Das Bundesgesetz zum Schutz vor Gewalt in der Familie, das am 1. Mai 1997 in Kraft trat, wurde von zwei wesentlichen Säulen getragen: Erstmals konnte die Polizei Gewalttäter:innen aus der gemeinsamen Wohnung wegweisen und ein zweiwöchiges Betretungsverbot aussprechen. Außerdem konnten nun Zivilgerichte mithilfe einer einstweiligen Verfügung GewalttäterInnen auftragen, die Wohnung langfristig zu verlassen. Als begleitende Maßnahmen wurden außerdem in allen österreichischen Bundesländern Interventionsstellen bzw. Gewaltschutzzentren eingerichtet.
Nach kleineren Teiländerungen des Gesetzes in den Jahren 1999, 2002 und 2004 trat am 1. Juni 2009 das Zweite Gewaltschutzgesetz in Kraft. Es verbesserte den Schutz für und die Unterstützung von Opfern, indem das Betretungsverbot verlängert, ein neuer Straftatbestand neuer Strafbestand „fortgesetzte Gewaltausübung“ (§ 107b Strafgesetzbuch (StGB)) geschaffen sowie das Recht auf kostenlose psychosoziale Prozessbegleitung auch im Zivilverfahren etabliert wurde. In einer Novelle des Sicherheitspolizeigesetzes 2013 wurde das Betretungsverbot auf Schulen und Kinderbetreuungseinrichtungen ausgedehnt, um den Schutz Minderjähriger zu verstärken.
Seit 1. Jänner 2020 ist das Gewaltschutzgesetz 2019 in Kraft, das Änderungen von insgesamt 25 Gesetzen umfasst.
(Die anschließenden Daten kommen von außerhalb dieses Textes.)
(** One level of [primitive_root(p)], given the answers at the odd primes. *)
Lemma primitive_root_rec_step (d : nat) (p : Z) :
  2 <= p ->
  (forall p1, Z.prime p1 -> p1 <> 2 ->
              exists g0, primitive_root_rec d p1 true = Ret (Some g0) /\
                         smallest_generator g0 p1 /\ 0 < g0 < p1) ->
  exists r, primitive_root_rec (S d) p true = Ret r /\
            match r with
            | Some g => smallest_generator g p /\ cyclic_modulus p
            | None => (forall a, ~ is_order a p (totient p)) /\ ~ cyclic_modulus p
            end.
Proof.
  intros Hp Hrec. cbn [primitive_root_rec].
  replace (p <? 2) with false by (symmetry; apply Z.ltb_ge; lia).
  destruct (Z.leb_spec p 4) as [H4 | H4].
  { exists (Some (p - 1)). split; [reflexivity |]. apply small_moduli. lia. }
  cbn [negb].
  destruct (factorint_spec p ltac:(lia)) as (Hprod & Hall & Hinc).
  destruct (factorint p) as [| [p1 n] [| [p2 n2] [| e3 rest]]] eqn:Hf.
  - rewrite dict_prod_nil in Hprod. lia.
  - (* a prime power *)
    apply Forall_inv in Hall. destruct Hall as [Hp1 Hn]. cbn [fst snd] in Hp1, Hn.
    pose proof (Z.prime_ge_2 p1 Hp1) as Hp12.
    rewrite dict_prod_cons, dict_prod_nil, Z.mul_1_r in Hprod.
    cbn [length Z.of_nat Pos.of_succ_nat].
    cbn [Z.ltb Z.eqb Z.compare Pos.compare Pos.compare_cont Pos.eqb].
    unfold has_key, keys. cbn [map fst mem existsb]. rewrite orb_false_r.
    destruct (Z.eqb_spec 2 p1) as [E2 | E2].
    + (* a power of 2 beyond 4 *)
      subst p1. replace (p =? 4) with false by (symmetry; apply Z.eqb_neq; lia).
      exists None. split; [reflexivity |].
      assert (Hn3 : 3 <= n).
      { destruct (Z.le_gt_cases 3 n) as [H | H]; [exact H |].
        assert (Hc : n = 1 \/ n = 2) by lia. destruct Hc as [-> | ->]; cbn in Hprod; lia. }
      split.
      * intros a Ha. rewrite <- Hprod in Ha.
        apply (no_generator_pow2 a n Hn3); [| exact Ha].
        apply generator_coprime; [| exact Ha]. rewrite Hprod. lia.
      * intros Hc. destruct (cyclic_factorint p H4 Hc) as (q & k & Hq & Hq2 & Hk & [E | E]);
          rewrite Hf in E; [| discriminate E].
        injection E as E1 E2. congruence.
    + destruct (odd_prime p1 Hp1 ltac:(congruence)) as [Hp13 _].
      assert (Hcyc : cyclic_modulus p).
      { right; right. exists p1, n. split; [exact Hp1 |]. split; [congruence |].
        split; [exact Hn |]. left. now symmetry. }
      destruct (Z.ltb_spec 1 n) as [Hn2 | Hn1].
      * destruct (Hrec p1 Hp1 ltac:(congruence)) as (g0 & Hg0 & Hsm & Hrange).
        rewrite Hg0. cbn [obind].
        destruct (prime_power_root p1 n g0 Hp1 ltac:(congruence) ltac:(lia) Hsm Hrange)
          as (b & Hb & Htrue & Hfalse).
        rewrite Hb. cbn [obind]. rewrite <- Hprod. destruct b.
        -- exists (Some g0). split; [reflexivity |]. split; [now apply Htrue |].
           now rewrite Hprod.
        -- destruct (Hfalse eq_refl) as (g & Hg & Hgsm). rewrite Hg. cbn [obind].
           exists (Some g). split; [reflexivity |]. split; [exact Hgsm |]. now rewrite Hprod.
      * assert (n = 1) by lia. subst n. rewrite Z.pow_1_r in Hprod. subst p1.
        destruct (prime_root_first p Hp1 ltac:(congruence)) as (g & l & Hl & Hsm).
        rewrite Hl. cbn [next obind]. exists (Some g). split; [reflexivity |].
        split; [exact Hsm | exact Hcyc].
  - (* two primes *)
    apply Forall_cons_iff in Hall. destruct Hall as [[Hp1 Hn] Hall].
    apply Forall_inv in Hall. destruct Hall as [Hp2 Hn2]. cbn [fst snd] in Hp1, Hn, Hp2, Hn2.
    pose proof (Z.prime_ge_2 p1 Hp1) as Hp12.
    cbn [keys map fst increasing] in Hinc. destruct Hinc as (_ & Hlt & _).
    rewrite !dict_prod_cons, dict_prod_nil, Z.mul_1_r in Hprod.
    cbn [length Z.of_nat Pos.of_succ_nat Pos.succ].
    cbn [Z.ltb Z.eqb Z.compare Pos.compare Pos.compare_cont Pos.eqb].
    unfold has_key, keys. cbn [map fst mem existsb get]. rewrite orb_false_r.
    replace (2 =? p2) with false by (symmetry; apply Z.eqb_neq; lia).
    rewrite orb_false_r.
    assert (Hev2 : (2 | tot_of [(p2, n2)])) by (apply odd_prime_block_even; auto; lia).
    destruct (Z.eqb_spec 2 p1) as [E2 | E2]; cbn [negb orb].
    + subst p1. destruct (Z.ltb_spec 1 n) as [Hbig | Hone].
      * exists None. split; [reflexivity |]. split.
        -- apply (no_generator_blocks p [(2, n)] [(p2, n2)]); auto; [lia |].
           rewrite tot_of_cons, tot_of_nil. exists (2 ^ (n - 2)).
           replace (n - 1) with (n - 2 + 1) by lia. rewrite Z.pow_add_r by lia. ring.
        -- intros Hc.
           destruct (cyclic_factorint p H4 Hc) as (q & k & Hq & Hq2 & Hk & [E | E]);
             rewrite Hf in E; [discriminate E |].
           injection E as E1 E2 E3. lia.
      * assert (n = 1) by lia. subst n. rewrite Z.pow_1_r in Hprod.
        unfold odd_key, first_or_last, keys. cbn [map fst find Z.eqb Pos.eqb negb].
        replace (p2 =? 2) with false by (symmetry; apply Z.eqb_neq; lia). cbn [negb].
        destruct (double_prime_power_root p2 n2 Hp2 ltac:(lia) Hn2) as (g & Hg & Hsm).
        rewrite Hprod in Hg, Hsm. rewrite Hg. cbn [obind].
        exists (Some g). split; [reflexivity |]. split; [exact Hsm |].
        right; right. exists p2, n2. split; [exact Hp2 |]. split; [lia |].
        split; [exact Hn2 |]. right. now symmetry.
    + exists None. split; [reflexivity |]. split.
      * apply (no_generator_blocks p [(p1, n)] [(p2, n2)]); auto; [lia |].
        apply odd_prime_block_even; auto. lia.
      * intros Hc.
        destruct (cyclic_factorint p H4 Hc) as (q & k & Hq & Hq2 & Hk & [E | E]);
          rewrite Hf in E; [discriminate E |].
        injection E as E1 E3 E4 E5. congruence.
  - (* three primes or more *)
    replace (2 <? Z.of_nat (length ((p1, n) :: (p2, n2) :: e3 :: rest))) with true
      by (symmetry; apply Z.ltb_lt; cbn [length]; lia).
    exists None. split; [reflexivity |].
    apply Forall_cons_iff in Hall. destruct Hall as [[Hp1 Hn] Hall].
    apply Forall_cons_iff in Hall. destruct Hall as [[Hp2 Hn2] Hall].
    cbn [fst snd] in Hp1, Hn, Hp2, Hn2.
    pose proof (Z.prime_ge_2 p1 Hp1) as Hp12.
    cbn [keys map fst increasing] in Hinc. destruct Hinc as (_ & Hlt & Hinc).
    split.
    + apply (no_generator_blocks p [(p1, n); (p2, n2)] (e3 :: rest)); auto; [lia | |].
      * rewrite tot_of_cons. apply Z.divide_mul_r.
        apply odd_prime_block_even; auto. lia.
      * apply tot_of_even; [discriminate | exact Hall |].
        apply (increasing_weaken p2 2); [lia | exact Hinc].
    + intros Hc.
      destruct (cyclic_factorint p H4 Hc) as (q & k & Hq & Hq2 & Hk & [E | E]);
        rewrite Hf in E; discriminate E.
Qed.

(** X17: for [p >= 2], [primitive_root(p)] returns the least primitive
    root of [p] when [p] is 2, 4, a power of an odd prime or twice such a
    power, and [None] otherwise, in which case [p] has no primitive root
    at all; below 2 it raises [ValueError]. *)
Theorem primitive_root_smallest (p : Z) :
  (p < 2 -> primitive_root p true = Raise ValueError) /\
  (2 <= p ->
   exists r, primitive_root p true = Ret r /\
             match r with
             | Some g => smallest_generator g p /\ cyclic_modulus p
             | None => (forall a, ~ is_order a p (totient p)) /\ ~ cyclic_modulus p
             end).
Proof.
  split.
  - intros Hp. unfold primitive_root. cbn [primitive_root_rec].
    replace (p <? 2) with true by (symmetry; apply Z.ltb_lt; lia). reflexivity.
  - intros Hp. unfold primitive_root. apply primitive_root_rec_step; [exact Hp |].
    intros p1 Hp1 Hne. now apply primitive_root_rec_prime.
Qed.

Lemma primitive_root_smallest_witness :
  2 <= 21 /\ primitive_root 19 true = Ret (Some 2) /\ primitive_root 21 true = Ret None /\
  exists r, primitive_root 21 true = Ret r /\
            match r with
            | Some g => smallest_generator g 21 /\ cyclic_modulus 21
            | None => (forall a, ~ is_order a 21 (totient 21)) /\ ~ cyclic_modulus 21
            end.
Proof.
  split; [lia |]. split; [vm_compute; reflexivity |]. split; [vm_compute; reflexivity |].
  apply (proj2 (primitive_root_smallest 21)). lia.
Defined.

(** ** Any primitive root: [smallest=False] *)

Lemma prime_power_iter_nonempty (p e : Z) (l : list Z) :
  Z.prime p -> p <> 2 -> 1 <= e -> _primitive_root_prime_power_iter p e = Ret l -> l <> [].
Proof.
  intros Hp Hne He Hl ->. revert Hl. unfold _primitive_root_prime_power_iter. cbv zeta.
  destruct (prime_iter_generators p Hp Hne) as (g0 & l0 & Hl0 & _ & Hgen).
  destruct (odd_prime p Hp Hne) as [Hp3 _].
  rewrite Hl0. destruct (Z.eqb_spec e 1) as [-> | He1]; [discriminate |].
  cbn [omap]. apply Forall_inv in Hgen. destruct Hgen as [Hg Hord].
  assert (HP2 : 1 < p ^ 2) by (apply pow_gt_1; lia).
  destruct (pow3_inverse g0 (2 - p) (p ^ 2) HP2 ltac:(lia)
              (coprime_prime_pow p g0 2 Hp Hg ltac:(lia))) as (i & Hi & _).
  rewrite Hi. cbn [obind].
  destruct (omap _ l0) as [ls | |]; cbn [obind]; try discriminate.
  intros H. apply ret_eq in H. cbn [concat] in H. apply app_eq_nil in H. destruct H as [H _].
  set (t := (g0 - i) mod p ^ 2) in *.
  assert (Hk : exists k, In k (range3 0 (p ^ 2) p) /\ k <> t).
  { destruct (Z.eq_dec t 0) as [E | E].
    - exists (0 + 1 * p). split; [apply range3_In_rev; try lia; rewrite Z.pow_2_r; nia | lia].
    - exists (0 + 0 * p). split; [apply range3_In_rev; lia | lia]. }
  destruct Hk as (k & Hkin & Hkt).
  assert (Hin : In (g0 + k + (0 + 0 * p ^ 2))
                   (flat_map (fun k => if negb (k =? t)
                                       then map (fun m => g0 + k + m) (range3 0 (p ^ e) (p ^ 2))
                                       else [])
                             (range3 0 (p ^ 2) p))).
  { apply in_flat_map. exists k. split; [exact Hkin |].
    replace (k =? t) with false by (symmetry; apply Z.eqb_neq; exact Hkt).
    apply in_map. apply range3_In_rev; [lia | lia |].
    assert (0 < p ^ e); [apply Z.pow_pos_nonneg; lia | lia]. }
  rewrite H in Hin. destruct Hin.
Qed.
Lemma returns_slice {A} a b (l : list A) :
  (a <= b)%nat -> (b <= length l)%nat -> returns (slice_run a b l).
Proof. intros. rewrite slice_run_ok by done. apply returns_Done. Qed.

Lemma run_bind_Done {A B} (m : run A) (k : A -> run B) b :
  run_bind m k = Done b -> exists a, m = Done a /\ k a = Done b.
Proof. destruct m; simpl; intros; simplify_eq. eauto. Qed.

#[export] Hint Resolve returns_Done returns_index returns_slice : tgws.

Lemma bytes_ok_slice a b l : bytes_ok l -> bytes_ok (slice a b l).
Proof. intros. apply Forall_take, Forall_drop. done. Qed.

#[export] Hint Resolve le_bytes_ok be_bytes_ok xor_bytes_ok bytes_ok_slice : tgws.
Die zentralen Punkte sind ein personenbezogenes Annäherungsverbot im Sicherheitspolizeigesetz (anstelle des Betretungsverbots von Schulen und Kinderbetreuungseinrichtungen), eine verpflichtende Gewaltpräventionsberatung nach Anordnung eines Betretungs- und Annäherungsverbots, das Erfassen von Cybermobbing (hinsichtlich der Anti-Stalking-Verfügung), Strafverschärfungen sowie Melde- und Anzeigeverpflichtungen für Angehörige bestimmter Berufsgruppen.
Im Rahmen des Begutachtungsverfahrens übten verschiedene Organisationen Kritik am Gesetzentwurf für das Gewaltschutzgesetz 2019. Beispielsweise gab der Berufsverband Österreichischer Psycholog:innen in seiner Stellungnahme zu bedenken, dass die Verschärfung des Strafrahmens Opfer davon abhalten könnte, die Täter:innen anzuzeigen, weil sie mit diesen oft in einer engen persönlichen Beziehung stehen. Auch die Anzeigepflicht für bestimmte Berufsgruppen wurde kritisch gesehen: In ihrer Stellungnahme verliehen die Österreichischen Kinderschutzzentren ihrer Sorge Ausdruck, dass sich Kinder, die Opfer eines Gewaltverbrechens werden, infolge dieser Neuerung seltener einer möglichen Vertrauensperson anvertrauen könnten. Wie der Überblick über das parlamentarische Verfahren zum Gewaltschutzgesetz 2019 zeigt, zogen die kritischen Stellungnahmen keine Änderungen der angesprochenen Punkte im letztendlich beschlossenen Gesetzestext nach sich.
Eine weitere, am 1. Jänner 2022 in Kraft getretene Änderung betrifft ein vorläufiges Waffenverbot, das mit Ausspruch eines Betretungs- und Annäherungsverbots sofort in Kraft tritt (siehe Waffengesetz 1996, § 13 Bundesgesetz über die Waffenpolizei).
Auf europäischer Ebene gilt die Istanbul Konvention, ein Übereinkommen des Europarates. Sie ist das erste völkerrechtlich verbindliche Instrument zur umfassenden Bekämpfung aller Formen von Gewalt an Frauen in Europa. In Österreich trat sie am 1. August 2014 in Kraft. Im ersten offiziellen Evaluationsbericht 2017 der ExpertInnengruppe GREVIO des Europarates wurde darauf verwiesen, dass Österreich zwar lange Zeit eine Führungsrolle eingenommen hat. Spezifischeren Formen von Gewalt gegen Frauen, wie Vergewaltigung und sexueller Gewalt, Zwangsheirat und weiblicher Genitalverstümmelung, sei allerdings zu wenig Aufmerksamkeit gewidmet worden. Mit 1. Juni 2023 trat auch die Europäische Union der Istanbul-Konvention bei. Damit werden internationale Normen für die gesamte EU bindend.